I'm bored at work (but don't tell my boss), so I'll take a stab at an explanation.
There are rhetorical questions littered through the explanation. Try to stop and answer the question before reading on.
As you know retain increments the retain count of an object so that it isn't deallocated while you still hold a pointer to it.
Copy, naturally, copies an object. What's the goals of copying an object instead of just retaining it? The goal is to have an independent copy from the original so that if the original changes, the copy you have doesn't, or vice-versa.
Now think about an immutable class like NSString. If I was implementing the copy method of NSString, I could actually copy the NSString object so that the object exists twice in memory. But what's the point? A NSString object can never change. I can give you a pointer to the same object and you'd be just as happy as with a complete copy. Why? Because the object you have will not change on you, because it can't change.
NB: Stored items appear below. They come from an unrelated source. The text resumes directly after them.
(** X24.  The pause between two batches.  With a batch interval of at
    most five seconds (the default is two) the pause never shrinks as the
    errors add up, and it is never longer than thirty seconds.  With a
    longer interval it does shrink: the fifth error in a row brings the
    doubled interval down to ten seconds. *)
Theorem getInterval_backs_off (cfg : Relay.Cfg) (l1 l2 : Relay.Local) :
  (0 ≤ Relay.batchInterval cfg ≤ 5000)%Z →
  (Relay.consecutiveErrors l1 ≤ Relay.consecutiveErrors l2)%nat →
  (0 < Relay.getInterval cfg l1 ≤ Relay.getInterval cfg l2)%Z
  ∧ (Relay.getInterval cfg l2 ≤ 30000)%Z
  ∧ ∀ cfg' l4 l5,
      (5000 < Relay.batchInterval cfg')%Z →
      Relay.consecutiveErrors l4 = 4%nat → Relay.consecutiveErrors l5 = 5%nat →
      (Relay.getInterval cfg' l5 < Relay.getInterval cfg' l4)%Z.
Proof.
  intros Hb He. unfold Relay.getInterval. split; [|split].
  - destruct (Relay.batchInterval cfg =? 0)%Z eqn:E0;
      [|apply Z.eqb_neq in E0];
      destruct (Nat.eqb_spec (Relay.consecutiveErrors l1) 0);
      destruct (Nat.eqb_spec (Relay.consecutiveErrors l2) 0);
      destruct (Nat.ltb_spec (Relay.consecutiveErrors l1) 5);
      destruct (Nat.ltb_spec (Relay.consecutiveErrors l2) 5);
      destruct (Nat.ltb_spec (Relay.consecutiveErrors l1) 20);
      destruct (Nat.ltb_spec (Relay.consecutiveErrors l2) 20); lia.
  - destruct (Relay.batchInterval cfg =? 0)%Z;
      destruct (Relay.consecutiveErrors l2 =? 0)%nat;
      destruct (Relay.consecutiveErrors l2 <? 5)%nat;
      destruct (Relay.consecutiveErrors l2 <? 20)%nat; lia.
  - intros cfg' l4 l5 Hb' -> ->. cbn.
    destruct (Z.eqb_spec (Relay.batchInterval cfg') 0); lia.
Qed.

Lemma getInterval_backs_off_witness :
  (Relay.getInterval (Relay.mkCfg 0) (Relay.mkLocal [] false 3 0 0 false)
   ≤ Relay.getInterval (Relay.mkCfg 0) (Relay.mkLocal [] false 7 0 0 false))%Z
  ∧ (Relay.getInterval (Relay.mkCfg 20000) (Relay.mkLocal [] false 5 0 0 false)
     < Relay.getInterval (Relay.mkCfg 20000) (Relay.mkLocal [] false 4 0 0 false))%Z.
Proof.
  destruct (getInterval_backs_off (Relay.mkCfg 0) (Relay.mkLocal [] false 3 0 0 false)
              (Relay.mkLocal [] false 7 0 0 false)) as ([_ Hm] & _ & Hs).
  - cbn. lia.
  - cbn. lia.
  - split; [exact Hm|].
    apply (Hs (Relay.mkCfg 20000)); [cbn; lia | reflexivity | reflexivity].
Defined.

(** ** The WSJT-X reader *)

Section ReaderFacts.

Import Relay.
Local Open Scope Z_scope.

Lemma be_uint_enc_u32 z : 0 ≤ z < 2 ^ 32 → be_uint (enc_u32 z) = z.
Proof.
  intros Hz. unfold be_uint, enc_u32. cbn [fold_left].
  change (2 ^ 32) with 4294967296 in Hz.
  Z.to_euclidean_division_equations. lia.
Qed.

Lemma enc_u32_length z : length (enc_u32 z) = 4%nat.
Proof. done. Qed.

Lemma remaining_app (pre bytes post : list Z) :
  remaining (pre ++ bytes ++ post) (length pre)
  = Z.of_nat (length bytes) + Z.of_nat (length post).
Proof. unfold remaining. rewrite !length_app. lia. Qed.

Lemma bytes_at_app (pre bytes post : list Z) :
  bytes_at (pre ++ bytes ++ post) (length pre) (length bytes) = bytes.
Proof. unfold bytes_at. by rewrite drop_app_length, take_app_length. Qed.

Lemma bytes_at_u32 z (pre post : list Z) :
  bytes_at (pre ++ enc_u32 z ++ post) (length pre) 4 = enc_u32 z.
Proof. apply (bytes_at_app pre (enc_u32 z) post). Qed.

(** Reading at the end of [pre] what comes after it. *)
Lemma readUInt32_wire z (pre post : list Z) :
  0 ≤ z < 2 ^ 32 →
  readUInt32 (pre ++ enc_u32 z ++ post) (length pre) = (FNum z, (length pre + 4)%nat).
Proof.
  intros Hz. unfold readUInt32. rewrite remaining_app.
  replace (_ <? 4) with false by (symmetry; apply Z.ltb_ge; cbn; lia).
  by rewrite bytes_at_u32, be_uint_enc_u32.
Qed.

Lemma readInt32_wire z (pre post : list Z) :
  - 2 ^ 31 ≤ z < 2 ^ 31 →
  readInt32 (pre ++ enc_u32 (z mod 2 ^ 32) ++ post) (length pre)
  = (FNum z, (length pre + 4)%nat).
Proof.
  intros Hz. unfold readInt32. rewrite remaining_app.
  replace (_ <? 4) with false by (symmetry; apply Z.ltb_ge; cbn; lia).
  rewrite !bytes_at_u32, !be_uint_enc_u32 by (apply Z.mod_pos_bound; lia).
  do 2 f_equal.
  change (2 ^ 32) with 4294967296 in *. change (2 ^ 31) with 2147483648 in *.
  destruct (Z.ltb_spec (z mod 4294967296) 2147483648);
    Z.to_euclidean_division_equations; lia.
Qed.

Lemma round53_small z : 0 ≤ z < 2 ^ 53 → round53 z = z.
Proof.
  intros Hz. unfold round53.
  by replace (z <? 2 ^ 53) with true by (symmetry; apply Z.ltb_lt; lia).
Qed.

Lemma readUInt64_wire z (pre post : list Z) :
  0 ≤ z < 2 ^ 53 →
  readUInt64 (pre ++ (enc_u32 (z / 2 ^ 32) ++ enc_u32 (z mod 2 ^ 32)) ++ post) (length pre)
  = (FNum z, (length pre + 8)%nat).
Proof.
  intros Hz. unfold readUInt64. rewrite remaining_app.
  replace (_ <? 8) with false by (symmetry; apply Z.ltb_ge; cbn; lia).
  assert (Hhi : 0 ≤ z / 2 ^ 32 < 2 ^ 32).
  { change (2 ^ 32) with 4294967296. change (2 ^ 53) with 9007199254740992 in Hz.
    Z.to_euclidean_division_equations. lia. }
  assert (Hlo : 0 ≤ z mod 2 ^ 32 < 2 ^ 32) by (apply Z.mod_pos_bound; lia).
  rewrite <- !app_assoc.
  rewrite bytes_at_u32, be_uint_enc_u32 by done.
  replace (length pre + 4)%nat with (length (pre ++ enc_u32 (z / 2 ^ 32)))
    by (rewrite length_app; done).
  rewrite (app_assoc pre).
  rewrite bytes_at_u32, be_uint_enc_u32 by done.
  assert (E : z / 2 ^ 32 * 4294967296 + z mod 2 ^ 32 = z).
  { change (2 ^ 32) with 4294967296. Z.to_euclidean_division_equations. lia. }
  by rewrite E, round53_small.
Qed.

Lemma readUInt8_wire z (pre post : list Z) :
  readUInt8 (pre ++ [z] ++ post) (length pre) = (FNum z, (length pre + 1)%nat).
Proof.
  unfold readUInt8. rewrite remaining_app.
  replace (_ <? 1) with false by (symmetry; apply Z.ltb_ge; cbn; lia).
  cbn [app]. rewrite nth_middle. do 2 f_equal. lia.
Qed.

Lemma readBool_wire (b : bool) (pre post : list Z) :
  readBool (pre ++ [if b then 1 else 0] ++ post) (length pre)
  = (FBool b, (length pre + 1)%nat).
Proof. unfold readBool, bind. rewrite readUInt8_wire. by destruct b. Qed.

Lemma readDouble_wire bytes (pre post : list Z) :
  length bytes = 8%nat →
  readDouble (pre ++ bytes ++ post) (length pre) = (FDouble bytes, (length pre + 8)%nat).
Proof.
  intros Hl. unfold readDouble. rewrite remaining_app.
  replace (_ <? 8) with false by (symmetry; apply Z.ltb_ge; lia).
  rewrite <- Hl. by rewrite bytes_at_app.
Qed.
Similarly you can't change the object on someone else, because it can't change.
The only thing I'd need to do is make sure I retain the object before I return it back to you when you call my NSString copy. Why? Because of the Cocoa memory rules. If you call copy, you own the returned object and so are responsible for calling release. I need to ensure your call to release doesn't deallocate the object if there are other co-owners. So I match the expected future release with a retain.
That is why retain and copy do the same thing for NSString. It's an optimization.
Now think about creating your own class that has an NSString* ivar or property. You can assume an NSString is immutable and it won't change, right, because NSString is immutable? So you could do something like cache the length of the string into another ivar, right?
Well, not always. When is an NSString* not immutable? When the pointer is actually to an NSMutableString object.
If I used your class described above and set the property to a NSMutableString it would work because NSMutableString is subclass of NSString. By way of the substitution principle of OOP, I can assign a pointer to a subclass object to a pointer to a superclass type. Your class would go ahead and cache the length of the string I gave you. But I would break your class if I changed that NSMutableString; perhaps innocently, perhaps deliberately.
How can you guard against this? How can you be sure you actually have an NSString and not an NSMutableString? Make your sure you use a copy property or you call copy when you set the ivar. Don't use retain. By way of convention (not enforcement), when there's an immutable version of a class and a mutable subclass, copy will return an immutable copy.
This is way Steinberg is saying you should use copy and not retain. It's not right that you can't use retain. It's just that you better off in terms of robustness to use copy.